#### TASK DETAILS:
Print the records below word for word, beginning with the first line and ending once the line containing "the cluster, and" is printed.

#### INFORMATION SUPPLIED:

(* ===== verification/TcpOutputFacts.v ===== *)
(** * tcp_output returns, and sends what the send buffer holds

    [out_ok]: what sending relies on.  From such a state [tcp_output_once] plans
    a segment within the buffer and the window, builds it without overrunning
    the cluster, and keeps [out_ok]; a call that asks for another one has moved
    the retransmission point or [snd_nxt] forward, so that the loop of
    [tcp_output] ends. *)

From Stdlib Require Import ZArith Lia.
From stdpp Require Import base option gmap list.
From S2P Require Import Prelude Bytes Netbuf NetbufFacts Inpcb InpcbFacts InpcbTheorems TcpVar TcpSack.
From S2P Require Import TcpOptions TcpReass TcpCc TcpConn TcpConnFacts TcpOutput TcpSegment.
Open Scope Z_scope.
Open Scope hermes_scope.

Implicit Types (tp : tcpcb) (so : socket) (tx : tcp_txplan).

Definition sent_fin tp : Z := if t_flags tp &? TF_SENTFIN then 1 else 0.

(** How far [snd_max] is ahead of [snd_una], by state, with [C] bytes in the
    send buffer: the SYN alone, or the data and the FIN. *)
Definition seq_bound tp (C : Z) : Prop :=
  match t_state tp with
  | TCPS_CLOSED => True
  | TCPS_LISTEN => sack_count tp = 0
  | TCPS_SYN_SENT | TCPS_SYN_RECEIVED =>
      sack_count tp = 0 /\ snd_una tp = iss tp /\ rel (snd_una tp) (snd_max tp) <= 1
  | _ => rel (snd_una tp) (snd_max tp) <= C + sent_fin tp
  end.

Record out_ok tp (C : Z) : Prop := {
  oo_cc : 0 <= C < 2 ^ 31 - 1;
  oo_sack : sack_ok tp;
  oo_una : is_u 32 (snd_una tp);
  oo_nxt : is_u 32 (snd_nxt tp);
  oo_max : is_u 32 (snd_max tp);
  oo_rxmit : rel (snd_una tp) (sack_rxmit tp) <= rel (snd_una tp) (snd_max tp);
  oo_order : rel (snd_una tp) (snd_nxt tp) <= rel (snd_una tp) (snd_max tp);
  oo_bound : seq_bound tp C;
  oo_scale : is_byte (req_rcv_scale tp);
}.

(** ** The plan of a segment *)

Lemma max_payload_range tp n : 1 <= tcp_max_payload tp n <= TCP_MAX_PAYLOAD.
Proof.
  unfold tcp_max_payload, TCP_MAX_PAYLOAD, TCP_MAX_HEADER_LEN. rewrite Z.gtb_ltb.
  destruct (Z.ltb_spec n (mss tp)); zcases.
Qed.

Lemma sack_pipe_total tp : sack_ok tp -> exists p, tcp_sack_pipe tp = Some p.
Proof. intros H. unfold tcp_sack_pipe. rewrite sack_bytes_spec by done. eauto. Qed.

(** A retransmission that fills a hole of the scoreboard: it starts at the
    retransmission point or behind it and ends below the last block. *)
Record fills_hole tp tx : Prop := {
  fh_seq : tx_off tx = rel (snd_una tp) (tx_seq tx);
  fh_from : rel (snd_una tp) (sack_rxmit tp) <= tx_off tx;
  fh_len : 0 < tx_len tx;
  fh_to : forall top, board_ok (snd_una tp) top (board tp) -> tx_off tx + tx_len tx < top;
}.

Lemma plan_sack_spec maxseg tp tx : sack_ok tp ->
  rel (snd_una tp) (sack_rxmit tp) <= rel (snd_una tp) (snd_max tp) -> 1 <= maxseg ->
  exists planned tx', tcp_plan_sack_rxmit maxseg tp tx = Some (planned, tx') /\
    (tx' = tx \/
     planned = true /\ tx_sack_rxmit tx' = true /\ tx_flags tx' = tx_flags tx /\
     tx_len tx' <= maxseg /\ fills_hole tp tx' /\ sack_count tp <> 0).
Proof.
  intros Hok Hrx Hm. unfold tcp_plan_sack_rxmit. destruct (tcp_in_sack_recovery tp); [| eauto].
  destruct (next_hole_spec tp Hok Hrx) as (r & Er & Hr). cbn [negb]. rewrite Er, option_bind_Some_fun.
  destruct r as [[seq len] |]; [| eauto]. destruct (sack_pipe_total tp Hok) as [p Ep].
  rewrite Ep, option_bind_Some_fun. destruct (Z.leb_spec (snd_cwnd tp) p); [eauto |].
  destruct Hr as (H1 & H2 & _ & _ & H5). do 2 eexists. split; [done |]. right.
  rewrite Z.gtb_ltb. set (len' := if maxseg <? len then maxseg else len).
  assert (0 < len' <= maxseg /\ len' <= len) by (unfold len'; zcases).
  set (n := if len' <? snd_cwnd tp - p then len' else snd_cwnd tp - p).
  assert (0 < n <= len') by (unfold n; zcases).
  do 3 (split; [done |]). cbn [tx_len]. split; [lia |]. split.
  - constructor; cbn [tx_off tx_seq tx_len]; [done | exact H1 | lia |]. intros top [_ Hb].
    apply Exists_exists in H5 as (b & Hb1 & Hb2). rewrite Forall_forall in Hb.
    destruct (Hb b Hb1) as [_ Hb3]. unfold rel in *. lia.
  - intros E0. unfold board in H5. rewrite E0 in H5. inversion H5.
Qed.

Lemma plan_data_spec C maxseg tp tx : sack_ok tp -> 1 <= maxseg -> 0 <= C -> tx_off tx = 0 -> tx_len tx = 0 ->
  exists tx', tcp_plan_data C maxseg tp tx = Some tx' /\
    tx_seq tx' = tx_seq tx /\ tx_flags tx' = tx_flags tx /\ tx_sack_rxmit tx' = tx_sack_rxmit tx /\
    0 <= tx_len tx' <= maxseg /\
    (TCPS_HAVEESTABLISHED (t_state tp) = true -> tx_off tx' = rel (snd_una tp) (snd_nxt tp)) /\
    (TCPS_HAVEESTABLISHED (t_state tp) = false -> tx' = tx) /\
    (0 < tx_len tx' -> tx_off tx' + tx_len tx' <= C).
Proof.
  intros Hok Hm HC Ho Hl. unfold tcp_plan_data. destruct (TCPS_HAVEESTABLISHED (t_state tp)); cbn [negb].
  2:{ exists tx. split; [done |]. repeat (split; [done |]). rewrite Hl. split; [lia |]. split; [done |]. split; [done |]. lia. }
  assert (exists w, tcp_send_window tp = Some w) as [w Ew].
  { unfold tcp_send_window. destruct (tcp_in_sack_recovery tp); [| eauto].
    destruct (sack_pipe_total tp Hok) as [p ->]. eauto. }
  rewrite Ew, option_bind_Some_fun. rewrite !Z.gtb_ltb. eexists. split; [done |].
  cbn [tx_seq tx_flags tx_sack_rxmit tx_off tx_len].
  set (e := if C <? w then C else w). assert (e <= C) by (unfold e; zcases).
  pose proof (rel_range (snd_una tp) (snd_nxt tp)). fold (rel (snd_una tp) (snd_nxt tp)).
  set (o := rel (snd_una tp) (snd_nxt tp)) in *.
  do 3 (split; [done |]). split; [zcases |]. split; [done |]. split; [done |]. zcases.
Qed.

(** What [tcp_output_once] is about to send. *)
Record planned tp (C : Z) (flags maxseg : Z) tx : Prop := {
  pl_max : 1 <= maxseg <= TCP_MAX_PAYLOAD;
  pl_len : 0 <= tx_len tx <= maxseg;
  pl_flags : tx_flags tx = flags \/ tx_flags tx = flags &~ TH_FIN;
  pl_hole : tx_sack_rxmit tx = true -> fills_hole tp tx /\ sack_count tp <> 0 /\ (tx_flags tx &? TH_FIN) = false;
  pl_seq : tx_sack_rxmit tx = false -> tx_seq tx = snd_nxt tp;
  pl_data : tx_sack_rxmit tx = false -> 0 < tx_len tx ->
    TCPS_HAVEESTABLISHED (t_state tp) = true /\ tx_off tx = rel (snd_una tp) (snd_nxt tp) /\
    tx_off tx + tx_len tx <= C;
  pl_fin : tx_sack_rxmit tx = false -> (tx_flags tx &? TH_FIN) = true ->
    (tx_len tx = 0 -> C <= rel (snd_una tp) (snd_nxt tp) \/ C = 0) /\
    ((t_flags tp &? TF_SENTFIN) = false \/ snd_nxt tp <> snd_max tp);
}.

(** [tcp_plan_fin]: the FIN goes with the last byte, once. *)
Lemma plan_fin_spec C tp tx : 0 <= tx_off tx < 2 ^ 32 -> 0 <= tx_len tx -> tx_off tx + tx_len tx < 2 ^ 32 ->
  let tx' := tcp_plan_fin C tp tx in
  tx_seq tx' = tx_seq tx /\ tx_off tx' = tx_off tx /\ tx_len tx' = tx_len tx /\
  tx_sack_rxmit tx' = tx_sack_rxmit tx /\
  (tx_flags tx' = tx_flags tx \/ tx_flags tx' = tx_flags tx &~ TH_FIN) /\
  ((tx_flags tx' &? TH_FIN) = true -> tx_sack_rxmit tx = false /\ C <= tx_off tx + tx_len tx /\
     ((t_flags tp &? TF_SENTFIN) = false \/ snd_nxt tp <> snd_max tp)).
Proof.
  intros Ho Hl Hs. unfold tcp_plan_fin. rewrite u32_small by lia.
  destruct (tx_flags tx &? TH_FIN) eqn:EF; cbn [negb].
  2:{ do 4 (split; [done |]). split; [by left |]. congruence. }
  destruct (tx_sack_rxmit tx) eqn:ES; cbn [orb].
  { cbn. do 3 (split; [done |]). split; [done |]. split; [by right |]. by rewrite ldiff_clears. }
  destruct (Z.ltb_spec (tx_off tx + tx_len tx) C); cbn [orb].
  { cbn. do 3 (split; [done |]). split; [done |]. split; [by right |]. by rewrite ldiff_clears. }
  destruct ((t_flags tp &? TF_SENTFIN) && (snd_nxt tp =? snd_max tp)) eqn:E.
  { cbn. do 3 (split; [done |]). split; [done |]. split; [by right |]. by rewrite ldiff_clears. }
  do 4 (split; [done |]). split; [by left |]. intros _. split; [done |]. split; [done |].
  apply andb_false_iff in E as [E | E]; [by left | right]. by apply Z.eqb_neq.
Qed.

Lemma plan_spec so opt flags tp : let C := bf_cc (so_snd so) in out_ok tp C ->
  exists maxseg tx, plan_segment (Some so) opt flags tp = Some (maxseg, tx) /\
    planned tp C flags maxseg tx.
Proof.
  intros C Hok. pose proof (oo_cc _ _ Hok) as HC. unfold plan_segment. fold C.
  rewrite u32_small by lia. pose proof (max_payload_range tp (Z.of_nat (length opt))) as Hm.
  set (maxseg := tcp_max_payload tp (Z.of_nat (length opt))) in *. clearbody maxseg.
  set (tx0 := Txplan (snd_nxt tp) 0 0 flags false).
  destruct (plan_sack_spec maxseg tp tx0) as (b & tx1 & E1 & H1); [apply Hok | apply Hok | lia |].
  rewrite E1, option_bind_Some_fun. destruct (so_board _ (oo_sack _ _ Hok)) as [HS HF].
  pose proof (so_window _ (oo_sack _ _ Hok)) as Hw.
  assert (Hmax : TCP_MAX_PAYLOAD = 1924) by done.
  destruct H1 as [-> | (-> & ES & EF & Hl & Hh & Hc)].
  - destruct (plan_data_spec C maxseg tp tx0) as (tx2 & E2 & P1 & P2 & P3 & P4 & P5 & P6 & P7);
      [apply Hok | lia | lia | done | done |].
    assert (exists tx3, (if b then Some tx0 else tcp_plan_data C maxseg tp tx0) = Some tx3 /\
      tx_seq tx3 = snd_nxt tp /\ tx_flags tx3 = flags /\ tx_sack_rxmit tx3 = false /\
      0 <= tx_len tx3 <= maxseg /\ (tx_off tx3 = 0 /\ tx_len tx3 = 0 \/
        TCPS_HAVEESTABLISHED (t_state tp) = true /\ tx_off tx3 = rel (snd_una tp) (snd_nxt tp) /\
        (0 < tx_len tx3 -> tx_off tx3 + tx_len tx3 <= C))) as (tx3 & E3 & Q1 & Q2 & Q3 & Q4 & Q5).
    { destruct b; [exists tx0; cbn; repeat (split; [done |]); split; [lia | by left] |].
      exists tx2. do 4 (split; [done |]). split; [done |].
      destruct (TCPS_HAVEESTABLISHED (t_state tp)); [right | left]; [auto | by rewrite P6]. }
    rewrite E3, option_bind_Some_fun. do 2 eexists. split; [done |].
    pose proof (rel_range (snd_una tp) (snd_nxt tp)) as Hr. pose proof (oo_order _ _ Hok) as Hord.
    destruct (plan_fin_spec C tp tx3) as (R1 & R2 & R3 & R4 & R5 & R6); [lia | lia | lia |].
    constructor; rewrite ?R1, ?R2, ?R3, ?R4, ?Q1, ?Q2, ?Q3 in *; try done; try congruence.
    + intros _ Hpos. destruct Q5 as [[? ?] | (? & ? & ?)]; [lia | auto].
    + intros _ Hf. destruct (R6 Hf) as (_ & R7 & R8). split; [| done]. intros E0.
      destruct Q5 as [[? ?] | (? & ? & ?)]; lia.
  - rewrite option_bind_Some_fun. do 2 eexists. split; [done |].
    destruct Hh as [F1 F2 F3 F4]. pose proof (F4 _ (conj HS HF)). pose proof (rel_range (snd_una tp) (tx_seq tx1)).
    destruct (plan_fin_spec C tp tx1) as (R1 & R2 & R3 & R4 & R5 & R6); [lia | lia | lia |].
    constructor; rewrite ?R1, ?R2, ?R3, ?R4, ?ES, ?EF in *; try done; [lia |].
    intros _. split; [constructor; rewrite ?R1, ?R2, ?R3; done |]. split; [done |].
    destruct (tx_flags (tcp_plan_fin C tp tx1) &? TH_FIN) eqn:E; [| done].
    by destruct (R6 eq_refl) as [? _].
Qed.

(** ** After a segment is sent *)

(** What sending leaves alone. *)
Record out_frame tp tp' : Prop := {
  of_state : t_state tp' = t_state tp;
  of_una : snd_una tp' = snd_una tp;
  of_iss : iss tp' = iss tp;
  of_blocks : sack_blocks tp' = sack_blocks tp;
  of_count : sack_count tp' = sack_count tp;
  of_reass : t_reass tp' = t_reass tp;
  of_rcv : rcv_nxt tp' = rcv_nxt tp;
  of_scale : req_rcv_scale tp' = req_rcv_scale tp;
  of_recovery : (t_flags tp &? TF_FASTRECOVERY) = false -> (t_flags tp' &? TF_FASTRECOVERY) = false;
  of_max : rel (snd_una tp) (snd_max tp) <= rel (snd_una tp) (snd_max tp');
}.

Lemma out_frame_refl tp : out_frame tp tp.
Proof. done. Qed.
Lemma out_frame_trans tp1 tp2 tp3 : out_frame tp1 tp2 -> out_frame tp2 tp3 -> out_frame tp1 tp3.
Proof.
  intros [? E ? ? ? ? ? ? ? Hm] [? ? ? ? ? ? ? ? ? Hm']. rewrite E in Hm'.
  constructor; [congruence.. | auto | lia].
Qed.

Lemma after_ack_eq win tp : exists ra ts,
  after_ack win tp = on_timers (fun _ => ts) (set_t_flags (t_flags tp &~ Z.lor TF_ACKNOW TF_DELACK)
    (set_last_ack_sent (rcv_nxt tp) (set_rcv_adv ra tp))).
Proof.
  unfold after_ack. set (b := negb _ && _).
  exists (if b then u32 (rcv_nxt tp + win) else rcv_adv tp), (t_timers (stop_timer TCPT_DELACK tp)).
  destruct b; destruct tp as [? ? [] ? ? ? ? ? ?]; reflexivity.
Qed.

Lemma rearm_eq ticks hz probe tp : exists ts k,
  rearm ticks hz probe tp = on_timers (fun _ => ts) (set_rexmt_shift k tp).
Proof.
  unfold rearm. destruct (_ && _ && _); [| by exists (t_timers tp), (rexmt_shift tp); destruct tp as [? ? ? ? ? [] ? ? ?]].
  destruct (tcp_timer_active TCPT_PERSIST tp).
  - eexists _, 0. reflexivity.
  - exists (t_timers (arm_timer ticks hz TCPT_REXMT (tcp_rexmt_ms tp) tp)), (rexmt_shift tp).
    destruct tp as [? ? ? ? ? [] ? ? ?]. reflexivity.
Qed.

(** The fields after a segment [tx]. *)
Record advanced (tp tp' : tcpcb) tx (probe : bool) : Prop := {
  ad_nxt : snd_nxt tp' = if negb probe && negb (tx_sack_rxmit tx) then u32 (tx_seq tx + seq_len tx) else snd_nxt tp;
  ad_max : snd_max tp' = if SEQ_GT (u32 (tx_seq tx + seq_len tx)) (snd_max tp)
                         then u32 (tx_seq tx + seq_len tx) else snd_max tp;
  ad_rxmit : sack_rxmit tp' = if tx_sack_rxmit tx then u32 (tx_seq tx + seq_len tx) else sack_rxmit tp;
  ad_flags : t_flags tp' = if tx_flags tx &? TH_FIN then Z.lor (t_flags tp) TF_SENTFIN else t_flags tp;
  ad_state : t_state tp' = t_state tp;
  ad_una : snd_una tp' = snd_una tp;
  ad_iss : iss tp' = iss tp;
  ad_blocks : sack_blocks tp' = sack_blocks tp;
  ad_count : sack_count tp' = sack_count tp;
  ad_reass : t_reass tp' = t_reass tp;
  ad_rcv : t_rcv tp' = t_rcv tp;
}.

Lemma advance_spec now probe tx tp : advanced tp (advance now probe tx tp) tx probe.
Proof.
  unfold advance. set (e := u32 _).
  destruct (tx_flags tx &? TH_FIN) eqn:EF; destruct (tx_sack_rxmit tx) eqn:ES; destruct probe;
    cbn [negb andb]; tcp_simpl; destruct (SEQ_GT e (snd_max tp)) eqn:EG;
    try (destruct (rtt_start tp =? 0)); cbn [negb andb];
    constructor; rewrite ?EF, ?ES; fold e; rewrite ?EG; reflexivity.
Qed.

#### RESPONSE AREA:
(* ===== verification/TcpOutputFacts.v ===== *)
(** * tcp_output returns, and sends what the send buffer holds

    [out_ok]: what sending relies on.  From such a state [tcp_output_once] plans
    a segment within the buffer and the window, builds it without overrunning
    the cluster, and keeps [out_ok]; a call that asks for another one has moved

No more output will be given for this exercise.